*What this task involves*. Please reproduce each line of the data below as it stands.

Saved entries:
(** The measured MIDDLE sample plays no part.  The stick rests at
    (30000, 40000); in the LEFT pose it reads (34000, 38000).  Axis 1
    moved more from rest, yet axis 2 is further from 32767.5 and is
    recorded. *)
Example dominant_ignores_measured_middle :
  let rest_then (a b : Z) : Channel :=
    {| feed := fun k => match k with O => a | _ => b end; pos := 0 |} in
  let w := {| adc1 := rest_then 30000 34000; adc2 := rest_then 40000 38000;
              pin := Demo.steady 1; file_text := Demo.text;
              file_writable := true |} in
  match calibrate_loop ["MIDDLE"; "LEFT"]%string [] w with
  | Ok (cal_data, _) =>
      cal_data = [ [AStr "MIDDLE"; AInt 1; AInt 30000; AInt 2; AInt 40000];
                   [AStr "LEFT"; AInt 2; AInt 38000] ]
  | Raise _ => False
  end.
Proof. reflexivity. Qed.



(** ** Button and dominant direction *)

(** C5.  When the pin reads its pressed level 0, [get] returns
    ["button"] without sampling the stick, whatever [as_bool] is; at any
    other level it returns what [max_direction(as_bool)] returns. *)
Theorem get_button_first (self : Joystick) (as_bool : bool) (w : World) :
  (sample (pin w) mod 2 = 0 ->
   get self as_bool w = Ok (AName "button", after_reads 0 0 1 w)) /\
  (sample (pin w) mod 2 <> 0 ->
   get self as_bool w = max_direction self as_bool (after_reads 0 0 1 w)).
Proof.
  unfold get, button, bind, btn_value, ret. split; intros H.
  - rewrite H. reflexivity.
  - apply Z.eqb_neq in H. rewrite H. reflexivity.
Qed.

Example get_pressed_while_deflected :
  get Demo.stick true (Demo.world 9000 32768 0) =
  Ok (AName "button", Demo.later 9000 32768 0 0 0 1).
Proof. reflexivity. Qed.

Example get_released_while_deflected :
  get Demo.stick true (Demo.world 9000 32768 1) =
  Ok (AName "left", Demo.later 9000 32768 1 6 6 1).
Proof. reflexivity. Qed.

Section Sorting.

Local Abbreviation key x := (int_of (snd x)).

Lemma sort_desc_nil (l : list (string * reading)) :
  sort_desc l = [] -> l = [].
Proof.
  destruct l as [| x l]; [reflexivity |]. simpl.
  destruct (sort_desc l) as [| y s]; simpl; [discriminate |].
  destruct (int_of (snd y) >? int_of (snd x)); discriminate.
Qed.

(** The head of the sorted list is the first entry of the list whose
    key is the largest. *)
Lemma sort_desc_head (l : list (string * reading)) (h : string * reading)
    (t : list (string * reading)) :
  sort_desc l = h :: t ->
  exists i : nat,
    l !! i = Some h /\
    (forall j y, l !! j = Some y -> key y <= key h) /\
    (forall j y, (j < i)%nat -> l !! j = Some y -> key y < key h).
Proof.
  revert h t. induction l as [| x l IH]; intros h t; simpl; [discriminate |].
  destruct (sort_desc l) as [| h' t'] eqn:E.
  - apply sort_desc_nil in E. subst l. simpl. intros [= <- <-].
    exists 0%nat. split; [reflexivity |]. split.
    + intros [| j] y; simpl; [intros [= <-]; lia | discriminate].
    + intros j y Hj. lia.
  - destruct (IH h' t' eq_refl) as (i & Hi & Hmax & Hfirst).
    simpl.
    destruct (Z.gtb_spec (key h') (key x)) as [Hgt | Hle]; intros [= <- <-].
    + exists (S i). split; [exact Hi |]. split.
      * intros [| j] y; simpl; [intros [= <-]; lia | apply Hmax].
      * intros [| j] y Hj; simpl; [intros [= <-]; lia |].
        apply Hfirst. lia.
    + exists 0%nat. split; [reflexivity |]. split.
      * intros [| j] y; simpl; [intros [= <-]; lia |].
        intros Hy. specialize (Hmax j y Hy). lia.
      * intros j y Hj. lia.
Qed.

End Sorting.

Section Dominant.

Variable self : Joystick.

Lemma converter_range (axis maxval : atom) (w w' : World) (p : Z) :
  converter self axis maxval w = Ok (p, w') -> 0 <= p <= 100.
Proof.
  unfold converter, bind, lift, ret. intros H.
  repeat match type of H with
    | match ?x with _ => _ end = _ => destruct x; try discriminate
    | (if ?b then _ else _) _ = _ => destruct b
    end;
    injection H as <- _; try lia;
    rewrite round_clamp; apply percent_range.
Qed.



End Dominant.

*Response to the task*.
(** The measured MIDDLE sample plays no part.  The stick rests at
    (30000, 40000); in the LEFT pose it reads (34000, 38000).  Axis 1
    moved more from rest, yet axis 2 is further from 32767.5 and is
    recorded. *)
Example dominant_ignores_measured_middle :
  let rest_then (a b : Z) : Channel :=
    {| feed := fun k => match k with O => a | _ => b end; pos := 0 |} in
  let w := {| adc1 := rest_then 30000 34000; adc2 := rest_then 40000 38000;
              pin := Demo.steady 1; file_text := Demo.text;
              file_writable := true |} in
  match calibrate_loop ["MIDDLE"; "LEFT"]%string [] w with
  | Ok (cal_data, _) =>
      cal_data = [ [AStr "MIDDLE"; AInt 1; AInt 30000; AInt 2; AInt 40000];
                   [AStr "LEFT"; AInt 2; AInt 38000] ]
  | Raise _ => False
  end.
Proof. reflexivity. Qed.



(** ** Button and dominant direction *)

(** C5.  When the pin reads its pressed level 0, [get] returns
    ["button"] without sampling the stick, whatever [as_bool] is; at any
    other level it returns what [max_direction(as_bool)] returns. *)
Theorem get_button_first (self : Joystick) (as_bool : bool) (w : World) :
  (sample (pin w) mod 2 = 0 ->
   get self as_bool w = Ok (AName "button", after_reads 0 0 1 w)) /\
  (sample (pin w) mod 2 <> 0 ->
   get self as_bool w = max_direction self as_bool (after_reads 0 0 1 w)).
Proof.
  unfold get, button, bind, btn_value, ret. split; intros H.
  - rewrite H. reflexivity.
  - apply Z.eqb_neq in H. rewrite H. reflexivity.
Qed.

Example get_pressed_while_deflected :
  get Demo.stick true (Demo.world 9000 32768 0) =
  Ok (AName "button", Demo.later 9000 32768 0 0 0 1).
Proof. reflexivity. Qed.

Example get_released_while_deflected :
  get Demo.stick true (Demo.world 9000 32768 1) =
  Ok (AName "left", Demo.later 9000 32768 1 6 6 1).
Proof. reflexivity. Qed.

Section Sorting.

Local Abbreviation key x := (int_of (snd x)).

Lemma sort_desc_nil (l : list (string * reading)) :
  sort_desc l = [] -> l = [].
Proof.
  destruct l as [| x l]; [reflexivity |]. simpl.
  destruct (sort_desc l) as [| y s]; simpl; [discriminate |].
  destruct (int_of (snd y) >? int_of (snd x)); discriminate.
Qed.

(** The head of the sorted list is the first entry of the list whose
    key is the largest. *)
Lemma sort_desc_head (l : list (string * reading)) (h : string * reading)
    (t : list (string * reading)) :
  sort_desc l = h :: t ->
  exists i : nat,
    l !! i = Some h /\
    (forall j y, l !! j = Some y -> key y <= key h) /\
    (forall j y, (j < i)%nat -> l !! j = Some y -> key y < key h).
Proof.
  revert h t. induction l as [| x l IH]; intros h t; simpl; [discriminate |].
  destruct (sort_desc l) as [| h' t'] eqn:E.
  - apply sort_desc_nil in E. subst l. simpl. intros [= <- <-].
    exists 0%nat. split; [reflexivity |]. split.
    + intros [| j] y; simpl; [intros [= <-]; lia | discriminate].
    + intros j y Hj. lia.
  - destruct (IH h' t' eq_refl) as (i & Hi & Hmax & Hfirst).
    simpl.
    destruct (Z.gtb_spec (key h') (key x)) as [Hgt | Hle]; intros [= <- <-].
    + exists (S i). split; [exact Hi |]. split.
      * intros [| j] y; simpl; [intros [= <-]; lia | apply Hmax].
      * intros [| j] y Hj; simpl; [intros [= <-]; lia |].
        apply Hfirst. lia.
    + exists 0%nat. split; [reflexivity |]. split.
      * intros [| j] y; simpl; [intros [= <-]; lia |].
        intros Hy. specialize (Hmax j y Hy). lia.
      * intros j y Hj. lia.
Qed.

End Sorting.

Section Dominant.

Variable self : Joystick.

Lemma converter_range (axis maxval : atom) (w w' : World) (p : Z) :
  converter self axis maxval w = Ok (p, w') -> 0 <= p <= 100.
Proof.
  unfold converter, bind, lift, ret. intros H.
  repeat match type of H with
    | match ?x with _ => _ end = _ => destruct x; try discriminate
    | (if ?b then _ else _) _ = _ => destruct b
    end;
    injection H as <- _; try lia;
    rewrite round_clamp; apply percent_range.
Qed.



End Dominant.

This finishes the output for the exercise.